During the competition, students participate in a two-hour written assessment and oral presentation. Teams are evaluated on clinical relevance, effectiveness, comprehension and practicality of their written assessment and clarity and logic of their oral presentations. Both the local and national clinical skills competition gives pharmacy students an experience that closely mimics real-life pharmacy practice in a hospital inpatient setting.

“Our students practiced providing a thorough review of a patient to create a comprehensive medication therapy plan that incorporated clinical evidence-based guidelines and literature" says Dr. Bakken. “The students then distill down the comprehensive plan to provide a succinct presentation of their recommendations as if they were presenting to an interprofessional healthcare team on rounds, which helps them build confidence in not only their clinical skills, but also their presentation and communication skills.”
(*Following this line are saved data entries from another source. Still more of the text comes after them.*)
(* ================================================================== *)
(** ** Errors, outcomes and the program monad *)

Inductive error :=
| TpmUnavailable          (* Context::new / TCTI cannot reach the TPM *)
| TpmLoadFailed           (* Public::unmarshall / TPM2_Load reject the blobs *)
| TpmAuthFail             (* TPM_RC_AUTH_FAIL on TPM2_Unseal: wrong PIN *)
| TpmLockout              (* TPM_RC_LOCKOUT: dictionary-attack lockout *)
| DeviceNotFound          (* CryptInit::init *)
| NotLuks2                (* load::<()>(Some(Luks2), None) *)
| DeviceBusy              (* format of a device that is currently mapped *)
| NoFreeKeyslot           (* keyslot add with CRYPT_ANY_SLOT, all 32 used *)
| TokenInvalid            (* crypt_token_json_set rejects the token *)
| TokenMissing            (* crypt_token_json_get on an inactive token *)
| MissingKeyDescription   (* LibcryptErr::Other("missing key_description") *)
| Base64Invalid           (* LibcryptErr::Other(<base64 DecodeError>) *)
| WrongKey                (* activate_by_passphrase: no keyslot matches *)
| AlreadyActive.          (* activate_by_passphrase: name already mapped *)

(** [Ok]/[Err] of a [Result], a [panic!] (from [expect] or an index out of
    range) and [std::process::exit]. *)
Inductive outcome (A : Type) :=
| Ok (a : A)
| Err (e : error)
| Panic (msg : string)
| Exit (code : Z).
Arguments Ok {A} a.
Arguments Err {A} e.
Arguments Panic {A} msg.
Arguments Exit {A} code.

(** Observable calls of the workflows, in the order they are made. *)
Inductive event :=
| EvCreatePrimary
| EvGetRandom (requested : nat) (out : list byte)
| EvDerive (pwd salt : list byte)
| EvHmac (key data out : list byte)
| EvSeal (secret pin : list byte)
| EvUnseal (pub priv pin : list byte)
| EvFormat (dev : string) (key : list byte)
| EvStoreTokens (dev : string)
| EvLoadTokens (dev : string)
| EvOpen (dev : string) (key : list byte) (name : string).

(** The TPM: reachable or not, the owner-hierarchy seed (which determines
    the primary key), the RNG stream and its read position, the most bytes
    one TPM2_GetRandom returns, and the dictionary-attack counter. *)
Record tpm := mkTpm {
  tpm_present : bool;
  tpm_seed : Z;
  tpm_rng : nat -> byte;
  tpm_rng_pos : nat;
  tpm_max_random : nat;
  tpm_failed_tries : nat;
  tpm_max_tries : nat
}.

(** A LUKS2 header: keyslots (the passphrase each one accepts) and tokens. *)
Record luks2 := mkLuks2 {
  keyslots : gmap nat (list byte);
  tokens : gmap nat json
}.

(** Devices by path ([None]: exists but carries no LUKS2 header) and the
    active device-mapper names. *)
Record world := mkWorld {
  w_tpm : tpm;
  w_devices : gmap string (option luks2);
  w_active : gmap string string
}.

Record state := mkState { st_world : world; st_log : list event }.

Definition M (A : Type) : Type := state -> outcome A * state.

Definition ret {A} (a : A) : M A := fun s => (Ok a, s).

Definition bind {A B} (f : A -> M B) (m : M A) : M B := fun s =>
  match m s with
  | (Ok a, s') => f a s'
  | (Err e, s') => (Err e, s')
  | (Panic msg, s') => (Panic msg, s')
  | (Exit c, s') => (Exit c, s')
  end.

Global Instance M_ret : MRet M := @ret.
Global Instance M_bind : MBind M := @bind.

Definition throw {A} (e : error) : M A := fun s => (Err e, s).
Definition panic {A} (msg : string) : M A := fun s => (Panic msg, s).
Definition exit {A} (code : Z) : M A := fun s => (Exit code, s).
Definition lift {A} (r : outcome A) : M A := fun s => (r, s).

Definition emit (e : event) : M unit := fun s =>
  (Ok tt, mkState (st_world s) (st_log s ++ [e])).

Definition gets {A} (f : world -> A) : M A := fun s => (Ok (f (st_world s)), s).

Definition modify (f : world -> world) : M unit := fun s =>
  (Ok tt, mkState (f (st_world s)) (st_log s)).

Definition set_tpm (t : tpm) (w : world) : world := mkWorld t (w_devices w) (w_active w).
Definition set_devices (d : gmap string (option luks2)) (w : world) : world :=
  mkWorld (w_tpm w) d (w_active w).
Definition set_active (a : gmap string string) (w : world) : world :=
  mkWorld (w_tpm w) (w_devices w) a.

(** Running a program from a world, with an empty log. *)
Definition run {A} (m : M A) (w : world) : outcome A * state := m (mkState w []).

(* ================================================================== *)
(** ** The crates' primitives *)

(** The cryptographic and TPM functions the program consumes, with the
    contract each one gives.  [tpm_create seed auth data] is the
    (marshalled public, private) pair TPM2_Create returns for a sealed-data
    object under the primary key of [seed]; [tpm_load seed pub priv] is what
    TPM2_Load recovers from such a pair (its authValue and data), [None]
    when the pair does not load under that primary key. *)
Record prims := mkPrims {
  argon2_raw : list byte -> list byte -> nat -> list byte;
  argon2_raw_length : forall pwd salt n, length (argon2_raw pwd salt n) = n;
  hmac_sha256 : list byte -> list byte -> list byte;
  hmac_sha256_length : forall key data, length (hmac_sha256 key data) = 32;
  tpm_create : Z -> list byte -> list byte -> list byte * list byte;
  tpm_load : Z -> list byte -> list byte -> option (list byte * list byte);
  tpm_load_create : forall seed auth data,
    tpm_load seed (tpm_create seed auth data).1 (tpm_create seed auth data).2
    = Some (auth, data)
}.

(** Errors of [Argon2::hash_password_into] (argon2 0.5, default params). *)
Inductive argon2_error :=
| OutputTooShort | OutputTooLong | PwdTooLong | SaltTooShort | SaltTooLong.

Definition argon2_max_len : N := 4294967295.  (* 0xFFFF_FFFF *)
Definition argon2_min_salt_len : N := 8.
Definition argon2_min_output_len : N := 4.

(** [Argon2::default().hash_password_into(pwd, salt, &mut [0u8; out_len])]:
    output length checks, then [verify_inputs] (password and salt lengths),
    then the hash fills the buffer. *)
Definition argon2_hash_password_into (P : prims) (pwd salt : list byte) (out_len : nat)
  : argon2_error + list byte :=
  let ol := N.of_nat out_len in
  if (ol <? argon2_min_output_len)%N then inl OutputTooShort
  else if (argon2_max_len <? ol)%N then inl OutputTooLong
  else if (argon2_max_len <? N.of_nat (length pwd))%N then inl PwdTooLong
  else if (N.of_nat (length salt) <? argon2_min_salt_len)%N then inl SaltTooShort
  else if (argon2_max_len <? N.of_nat (length salt))%N then inl SaltTooLong
  else inr (argon2_raw P pwd salt out_len).

(* ================================================================== *)
(** ** Rust strings *)

(** A [&str]/[String] as its sequence of Unicode scalar values. *)
Definition rstr := list Z.

Definition byte_of_Z (z : Z) : byte :=
  match Byte.of_N (Z.to_N z) with Some b => b | None => Byte.x00 end.

(** UTF-8 encoding of one scalar value. *)
Definition utf8_char (c : Z) : list byte :=
  if (c <? 128)%Z then [byte_of_Z c]
  else if (c <? 2048)%Z then
    [byte_of_Z (Z.lor 192 (Z.shiftr c 6)); byte_of_Z (Z.lor 128 (Z.land c 63))]
  else if (c <? 65536)%Z then
    [byte_of_Z (Z.lor 224 (Z.shiftr c 12));
     byte_of_Z (Z.lor 128 (Z.land (Z.shiftr c 6) 63));
     byte_of_Z (Z.lor 128 (Z.land c 63))]
  else
    [byte_of_Z (Z.lor 240 (Z.shiftr c 18));
     byte_of_Z (Z.lor 128 (Z.land (Z.shiftr c 12) 63));
     byte_of_Z (Z.lor 128 (Z.land (Z.shiftr c 6) 63));
     byte_of_Z (Z.lor 128 (Z.land c 63))].

(** [str::as_bytes]. *)
Definition as_bytes (s : rstr) : list byte := List.flat_map utf8_char s.

(** [char::is_whitespace]: the Unicode White_Space property. *)
Definition is_whitespace (c : Z) : bool :=
  ((9 <=? c) && (c <=? 13))%Z || (c =? 32)%Z || (c =? 133)%Z || (c =? 160)%Z
  || (c =? 5760)%Z || ((8192 <=? c) && (c <=? 8202))%Z
  || (c =? 8232)%Z || (c =? 8233)%Z || (c =? 8239)%Z || (c =? 8287)%Z
  || (c =? 12288)%Z.

Fixpoint trim_start (s : rstr) : rstr :=
  match s with
  | c :: rest => if is_whitespace c then trim_start rest else s
  | [] => []
  end.

Definition trim_end (s : rstr) : rstr := List.rev (trim_start (List.rev s)).

(** [str::trim]. *)
Definition trim (s : rstr) : rstr := trim_end (trim_start s).

(* ================================================================== *)
(** ** The program *)

Section Program.
Context (P : prims).

(** *** tpm.rs *)

(** [create_primary]: open the TCTI context, then TPM2_CreatePrimary under
    the owner hierarchy with the fixed RSA-2048 storage template.  The
    primary key is a function of the owner seed, so its handle is modelled
    by that seed. *)
Definition create_primary : M Z :=
  emit EvCreatePrimary ;;
  t ← gets w_tpm;
  if tpm_present t then mret (tpm_seed t) else throw TpmUnavailable.

(** [tpm_random_bytes]: one TPM2_GetRandom, which returns at most
    [tpm_max_random] bytes. *)
Definition tpm_random_bytes (len : nat) : M (list byte) :=
  t ← gets w_tpm;
  let n := Nat.min len (tpm_max_random t) in
  let out := map (tpm_rng t) (seq (tpm_rng_pos t) n) in
  modify (set_tpm (mkTpm (tpm_present t) (tpm_seed t) (tpm_rng t)
                         (tpm_rng_pos t + n) (tpm_max_random t)
                         (tpm_failed_tries t) (tpm_max_tries t))) ;;
  emit (EvGetRandom len out) ;;
  mret out.

(** [seal_secret]: TPM2_Create of a keyed-hash sealed object with
    authValue [pin] and sensitive data [secret].  TPM2_Create authorises the
    parent, the primary key, whose template leaves [noDA] clear: the parent is
    dictionary-attack protected, so in lockout the TPM refuses the command
    (without counting a failure). *)
Definition seal_secret (primary : Z) (secret pin : list byte)
  : M (list byte * list byte) :=
  emit (EvSeal secret pin) ;;
  t ← gets w_tpm;
  if (tpm_max_tries t <=? tpm_failed_tries t)%nat then throw TpmLockout
  else mret (tpm_create P primary pin secret).

(** [unseal_secret]: TPM2_Load of the pair, then TPM2_Unseal authorised with
    [pin].  The object is dictionary-attack protected ([noDA] clear): in
    lockout the TPM refuses, and a wrong PIN counts one failure. *)
Definition unseal_secret (primary : Z) (pub_bytes priv_bytes pin : list byte)
  : M (list byte) :=
  emit (EvUnseal pub_bytes priv_bytes pin) ;;
  match tpm_load P primary pub_bytes priv_bytes with
  | None => throw TpmLoadFailed
  | Some (auth, data) =>
      t ← gets w_tpm;
      if (tpm_max_tries t <=? tpm_failed_tries t)%nat then throw TpmLockout
      else if bool_decide (pin = auth) then mret data
      else
        modify (set_tpm (mkTpm (tpm_present t) (tpm_seed t) (tpm_rng t)
                               (tpm_rng_pos t) (tpm_max_random t)
                               (S (tpm_failed_tries t)) (tpm_max_tries t))) ;;
        throw TpmAuthFail
  end.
“This was a great opportunity for everyone, even if you just participate in the local (school) level. At the end, you have to a have a very detailed, complete and correct patient care plan to hand to the judges,” shares Schmidt. “I would encourage everyone to participate to learn new ways of approaching a patient case and having the experience of working through the patient and making patient-oriented decisions with a partner.”

Members of the top 10 national teams each received an iPad Mini device and a $25 Amazon gift card. The national Clinical Skills Competition was sponsored by the ASHP Research and Education Foundation and has been hosted by ASHP for 23 years.